(Dataset entries)
○ ○ ○ ○ ○
(* ===== verification/Demo.v ===== *)
(** * Executions

    Concrete runs of the consensus core, at which the theorems of [Safety] are applied: a
    queue, a backend of four validators, scripts of events for one node and for a network
    of three correct nodes and a silent one. All definitions evaluate. *)

From S2P Require Import Prelude Bytes RlpEncode RlpDecode RlpCanonical Types ValidatorSet Messages MessageSet.
From S2P Require Import MsgStorage Timeout Core Consensus Handler Spec Refinement Simulation.
From S2P Require Import EventSim Safety Termination.

(** ** A queue: a list sorted by height *)
Fixpoint put_sorted (x : msgItem) (l : list msgItem) : list msgItem :=
  match l with
  | [] => [x]
  | y :: l' => if mi_height x <=? mi_height y then x :: l else y :: put_sorted x l'
  end.

Lemma put_sorted_perm x l : put_sorted x l ≡ₚ x :: l.
Proof. induction l as [|y l IH]; simpl; [done|]. case_match; [done|]. rewrite IH. apply Permutation_swap. Qed.

Definition item_le (x y : msgItem) : Prop := mi_height x <= mi_height y.

Lemma put_sorted_sorted x l : StronglySorted item_le l -> StronglySorted item_le (put_sorted x l).
Proof.
  induction 1 as [|y l Hs IH Hy]; simpl; [by repeat constructor|].
  destruct (Z.leb_spec (mi_height x) (mi_height y)) as [Hle|Hlt].
  - constructor; [by constructor|]. constructor; [done|].
    eapply Forall_impl; [exact Hy|]. unfold item_le. intros u Hu. lia.
  - constructor; [done|]. rewrite put_sorted_perm. constructor; [unfold item_le; lia|done].
Qed.

Definition sorted_queue : Type := { l : list msgItem | StronglySorted item_le l }.

Definition queue_tail (q : sorted_queue) : sorted_queue.
Proof. destruct q as [[|x l] H]; [exact ([] ↾ H)|]. exists l. by inversion H. Defined.
(** * URL shortener: short-code generator and URL admission pipeline

    A shallow embedding of [main.py]: the short-code generator
    [next_short_string] with its helper [increment_symbol], and the
    admission checks of [main_page] ([remove_non_ascii], [validate_schema],
    [validate_url], [safe_check] and the self-reference test), and the
    validation of [reverse_page] ([validate_short_url], [get_url_string]).
    The recursion of the generator is also given with the frames of the
    interpreter counted, and the functions that parse a url with the
    failure of the parser.

    Byte strings ([str], the codes read back from the database and the
    alphabet) are [string]; the submitted form value is a [unicode] object
    and is modelled as a list of code points. *)

From Stdlib Require Import ZArith Ascii String DecimalString Lia.
From stdpp Require Import list strings.

Local Open Scope string_scope.
Local Open Scope list_scope.
Local Open Scope Z_scope.

(** ** The sequence generator *)

Module Generator.

(** [allowed_characters = string.ascii_lowercase + string.ascii_uppercase
    + string.digits] and [maxchar_limit = len(allowed_characters)]. *)
Definition allowed_characters : string :=
  "abcdefghijklmnopqrstuvwxyz" ++ "ABCDEFGHIJKLMNOPQRSTUVWXYZ" ++ "0123456789".

Definition maxchar_limit : Z :=
  Z.of_nat (String.length allowed_characters).

(** [s.find(letter)] for a one-character [letter]: the first index at which
    it occurs, [-1] when it does not occur. *)
Fixpoint str_find (s : list ascii) (letter : ascii) : Z :=
  match s with
  | [] => -1
  | c :: s' =>
      if decide (c = letter) then 0
      else let r := str_find s' letter in
           if r <? 0 then -1 else r + 1
  end.

(** [increment_symbol(letter)]:
    [allowed_characters[(allowed_characters.find(letter) + 1) % maxchar_limit]].
    The index is a remainder modulo the length of the alphabet, so the
    subscript is always in range (lemma [increment_symbol_index]); the
    default of the lookup is never used. *)
Definition increment_symbol (letter : ascii) : ascii :=
  let alphabet := list_ascii_of_string allowed_characters in
  default "a"%char
    (alphabet !! Z.to_nat ((str_find alphabet letter + 1) mod maxchar_limit)).

(** [list(enumerate(prev_string))]. *)
Definition enumerate {A} (l : list A) : list (nat * A) :=
  zip (seq 0 (length l)) l.

(** The body shared by the two incrementing branches of the loop:
    [new_string[num] = increment_symbol(symbol)], then
    [if num == 0 and new_string[num] == 'a': new_string.append('a')]. *)
Definition increment_at (num : nat) (symbol : ascii)
    (new_string : list ascii) : list ascii :=
  let new_string := <[num := increment_symbol symbol]> new_string in
  if decide (num = 0%nat ∧ new_string !! num = Some "a"%char)
  then new_string ++ ["a"%char]
  else new_string.

(** The [for num, symbol in reversed(list(enumerate(prev_string)))] loop,
    with [len = len(prev_string)] and the mutable list [new_string] passed
    as state; the last branch is the [break]. *)
Fixpoint carry_loop (len : nat) (items : list (nat * ascii))
    (new_string : list ascii) : list ascii :=
  match items with
  | [] => new_string
  | (num, symbol) :: items' =>
      if decide ((num + 1)%nat = len) then
        carry_loop len items' (increment_at num symbol new_string)
      else if decide (new_string !! (num + 1)%nat = Some "a"%char) then
        carry_loop len items' (increment_at num symbol new_string)
      else new_string
  end.

(** Lines 228-254 of [next_short_string]: [new_string = list(prev_string)],
    the loop, and [''.join(new_string)]. *)
Definition increment_string (prev_string : string) : string :=
  let chars := list_ascii_of_string prev_string in
  string_of_list_ascii
    (carry_loop (length chars) (reverse (enumerate chars)) chars).

(** [next_short_string(prev_string=None, protected=False)].  [protected] is
    a list of strings; the default [False] and the empty list are both
    falsy, so both are the empty list here.  [None] and [''] are the two
    falsy values of [prev_string].  Each recursive call of the source
    consumes one unit of [fuel]. *)
Fixpoint next_short_string_fuel (fuel : nat) (prev_string : option string)
    (protected : list string) : option string :=
  match fuel with
  | O => None
  | S fuel' =>
      match prev_string with
      | None | Some "" => Some "a"
      | Some prev =>
          let new_string := increment_string prev in
          if decide (new_string ∈ protected)
          then next_short_string_fuel fuel' (Some new_string) protected
          else Some new_string
      end
  end.

(** The generator as a total function: [length protected + 1] calls are
    always enough (lemma [next_short_string_fuel_enough]). *)
Definition next_short_string (prev_string : option string)
    (protected : list string) : string :=
  default "" (next_short_string_fuel (S (length protected)) prev_string protected).

(** *** The ordering of codes *)

(** The rank of a symbol is its position in the alphabet ([-1] for a
    character outside it). *)
Definition symbol_rank (c : ascii) : Z :=
  str_find (list_ascii_of_string allowed_characters) c.

(** A valid code: a non-empty string over the alphabet. *)
Definition valid_code (s : string) : bool :=
  bool_decide (s ≠ "")
  && forallb (λ c, bool_decide (c ∈ list_ascii_of_string allowed_characters))
       (list_ascii_of_string s).

(** Symbol-by-symbol comparison from the most significant position, for
    rank lists of the same length. *)
Fixpoint lex_lt (a b : list Z) : Prop :=
  match a, b with
  | x :: a', y :: b' => x < y ∨ (x = y ∧ lex_lt a' b')
  | _, _ => False
  end.

(** Codes are compared first by length, then symbol by symbol; [rk] ranks
    the symbols. *)
Definition code_lt_by (rk : ascii → Z) (s t : string) : Prop :=
  (String.length s < String.length t)%nat
  ∨ (String.length s = String.length t
     ∧ lex_lt (rk <$> list_ascii_of_string s) (rk <$> list_ascii_of_string t)).

Definition code_lt : string → string → Prop := code_lt_by symbol_rank.

(** The codes issued one after the other from [c], without reserved codes:
    [issued n c] is the result of [n] calls, each fed the code before it. *)
Definition issued (n : nat) (c : string) : string :=
  Nat.iter n (λ s, next_short_string (Some s) []) c.

(** *** Definitions used in the proofs *)

(** The rank with which [increment_symbol] computes: a character outside
    the alphabet has [find = -1] and is incremented to the first symbol,
    exactly as the last symbol of the alphabet is. *)
Definition wrap_rank (c : ascii) : Z := symbol_rank c mod maxchar_limit.

(** Rightmost-carry increment by structural recursion on the reversed list
    of symbols (least significant first); the boolean is the carry out of
    the most significant symbol. *)
Fixpoint carry_rev (r : list ascii) : list ascii * bool :=
  match r with
  | [] => ([], true)
  | x :: r' =>
      if decide (increment_symbol x = "a"%char)
      then ("a"%char :: (carry_rev r').1, (carry_rev r').2)
      else (increment_symbol x :: r', false)
  end.

(** What is known of every character; decidable, and checked by
    evaluation on each of the 256 characters. *)
Definition symbol_facts (c : ascii) : Prop :=
  increment_symbol c ∈ list_ascii_of_string allowed_characters
  ∧ 0 <= wrap_rank c < maxchar_limit
  ∧ (increment_symbol c = "a"%char → wrap_rank c = maxchar_limit - 1)
  ∧ (increment_symbol c ≠ "a"%char →
     wrap_rank (increment_symbol c) = wrap_rank c + 1)
  ∧ (c ∈ list_ascii_of_string allowed_characters →
     wrap_rank c = symbol_rank c).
○ ○ ○ ○ ○
■ What is being asked ■
Set down, exactly as they appear above, all lines from the one that has "Definition issued (n" down to the one that has "exactly as the", including those two and no others.

■ Your response ■
Definition issued (n : nat) (c : string) : string :=
  Nat.iter n (λ s, next_short_string (Some s) []) c.

(** *** Definitions used in the proofs *)

(** The rank with which [increment_symbol] computes: a character outside
    the alphabet has [find = -1] and is incremented to the first symbol,
    exactly as the last symbol of the alphabet is. *)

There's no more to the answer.